I believe the two are equivalent. —Preceding unsigned comment added by Schmmd (talk • contribs) 18:23, 26 August 2008 (UTC)[reply]

You're correct about the 0,0 array start, and I changed that. However, your code is not equivalent to the original. The original will accumulate all equal length substrings, while yours will only return one such substring. Daggerbox (talk) 12:02, 2 November 2010 (UTC)[reply]

The current page shows

               if L[i,j] > z
                   z := L[i,j]
                   ret := {S[i-z+1..i]}
               if L[i,j] = z
                   ret := ret ∪ {S[i-z+1..i]}

But that clearly duplicates S[i-z+1..i] whenever z gets incremented. It should be changed so the line inside "if L[i,j] > z" resets ret to nothing, i.e. ret :={} . If I'm missing something in the interpretation of pseudocode if/else flow, please let me know. Cellocgw (talk) 14:17, 25 April 2013 (UTC)[reply]

Error in figure?[edit]

Is the figure correct? It seems like AB should be labeled 1,3.

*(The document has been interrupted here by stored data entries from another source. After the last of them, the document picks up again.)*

(** Two calls on objects that agree on the constants, position, velocity
    and acceleration end the same way and leave the same position and
    velocity, whatever the arguments. *)
Lemma step_agree_x_v (th1 al1 th2 al2 : Q) (s1 s2 : Vehicle) :
  params s1 = params s2 -> s1.(x) = s2.(x) -> s1.(v) = s2.(v) ->
  s1.(a) = s2.(a) ->
  let o1 := step th1 al1 s1 in
  let o2 := step th2 al2 s2 in
  returns o1 = returns o2 /\
  (state_of o1).(x) = (state_of o2).(x) /\
  (state_of o1).(v) = (state_of o2).(v) /\
  params (state_of o1) = params (state_of o2).
Proof.
  intros Hp Hx Hv Ha o1 o2.
  assert (Hdt : s1.(sample_time) = s2.(sample_time)).
  { unfold params in Hp. now injection Hp. }
  assert (Hm : s1.(m) = s2.(m)).
  { unfold params in Hp. now injection Hp. }
  assert (HJ : s1.(J_e) = s2.(J_e)).
  { unfold params in Hp. now injection Hp. }
  assert (Hvp : (integrate s1).(v) = (integrate s2).(v)).
  { cbn. now rewrite Hv, Ha, Hdt. }
  destruct (step_state_of th1 al1 s1) as (E1x & E1v & _ & E1p).
  destruct (step_state_of th2 al2 s2) as (E2x & E2v & _ & E2p).
  fold o1 in E1x, E1v, E1p. fold o2 in E2x, E2v, E2p.
  assert (Hr : returns o1 = returns o2).
  { unfold o1, o2.
    destruct (Qeq_dec (integrate s1).(v) 0) as [Hz|Hz].
    { rewrite (step_raised_v _ _ _ Hz).
      rewrite Hvp in Hz. now rewrite (step_raised_v _ _ _ Hz). }
    destruct (Qeq_dec s1.(m) 0) as [Hmz|Hmz].
    { rewrite (step_raised_m _ _ _ Hz Hmz).
      rewrite Hvp in Hz. rewrite Hm in Hmz.
      now rewrite (step_raised_m _ _ _ Hz Hmz). }
    destruct (Qeq_dec s1.(J_e) 0) as [HJz|HJz].
    { rewrite (step_raised_J_e _ _ _ Hz Hmz HJz).
      rewrite Hvp in Hz. rewrite Hm in Hmz. rewrite HJ in HJz.
      now rewrite (step_raised_J_e _ _ _ Hz Hmz HJz). }
    rewrite (step_normal _ _ _ Hz Hmz HJz).
    rewrite Hvp in Hz. rewrite Hm in Hmz. rewrite HJ in HJz.
    now rewrite (step_normal _ _ _ Hz Hmz HJz). }
  split; [exact Hr|].
  rewrite E1x, E2x, E1v, E2v, E1p, E2p.
  split; [|split; [exact Hvp | exact Hp]].
  cbn. now rewrite Hx, Hv, Hdt.
Qed.

(** Two calls on the same object with the same incline leave the same
    acceleration and engine speed as well. *)
Lemma step_agree_a (th1 th2 alpha : Q) (self : Vehicle) :
  (state_of (step th1 alpha self)).(a) = (state_of (step th2 alpha self)).(a) /\
  (state_of (step th1 alpha self)).(w_e) = (state_of (step th2 alpha self)).(w_e).
Proof.
  split.
  - unfold step. fold (integrate self).
    destruct (py_div _ (v (integrate self))); [|reflexivity].
    destruct (py_div _ (m (integrate self))); [|reflexivity].
    cbn [J_e set_a]. unfold py_div.
    destruct (Qeq_bool (J_e (integrate self)) 0); reflexivity.
  - destruct (step_state_of th1 alpha self) as (_ & _ & -> & _).
    now destruct (step_state_of th2 alpha self) as (_ & _ & -> & _).
Qed.

(** *** [reset] and [step] together *)

(** [reset] undoes whatever [step] did, on any object: [reset] after a
    call, or after any sequence of calls, gives what [reset] alone would
    have given, and a second [reset] changes nothing. *)
Theorem reset_absorbs_step (self : Vehicle) :
  (forall throttle alpha,
     reset (state_of (step throttle alpha self)) = reset self) /\
  (forall inputs, reset (state_of (run_steps inputs self)) = reset self) /\
  reset (reset self) = reset self.
Proof.
  assert (Hr : forall s1 s2, params s1 = params s2 -> reset s1 = reset s2).
  { intros s1 s2 Hp. apply vehicle_ext; [exact Hp | reflexivity]. }
  split; [|split].
  - intros throttle alpha. apply Hr. apply step_state_of.
  - intros inputs. apply Hr. revert self.
    induction inputs as [|[throttle alpha] rest IH]; intros self; [reflexivity|].
    cbn. pose proof (step_state_of throttle alpha self) as (_ & _ & _ & Hp).
    destruct (step throttle alpha self) as [self'|e self']; cbn in Hp.
    + now rewrite IH.
    + exact Hp.
  - reflexivity.
Qed.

I think i made that figure. Now that I had some trouble understanding it myself, it is clearly not good. I think I chose to used three strings to show how it works well for more than two. When the tree got a bit big, I merged the leaf nodes into the internal nodes. If there is a number in a node in the current figure, the path from the root to the node spells a suffix of the corresponding string. Only the first string ends with "AB". I can try to make a better figure after Easter. Now I also see that the strings are numbered from 1, while in the figure in generalised suffix tree are numbered from 0. -- Nils Grimsmo 15:49, 10 April 2006 (UTC)[reply]

I am sorry it took forever before I fixed this. Now it has the same syntax as the figure in generalised suffix tree. Is it understandable? -- Nils Grimsmo 06:33, 24 July 2006 (UTC)[reply]

The diagram appears to contain "ABAB$2" when it should have "ABAB$0". Daggerbox (talk) 14:22, 29 October 2010 (UTC)[reply]

I'm pretty sure that change is correct, so I made it myself. Daggerbox (talk) 18:30, 29 October 2010 (UTC)[reply]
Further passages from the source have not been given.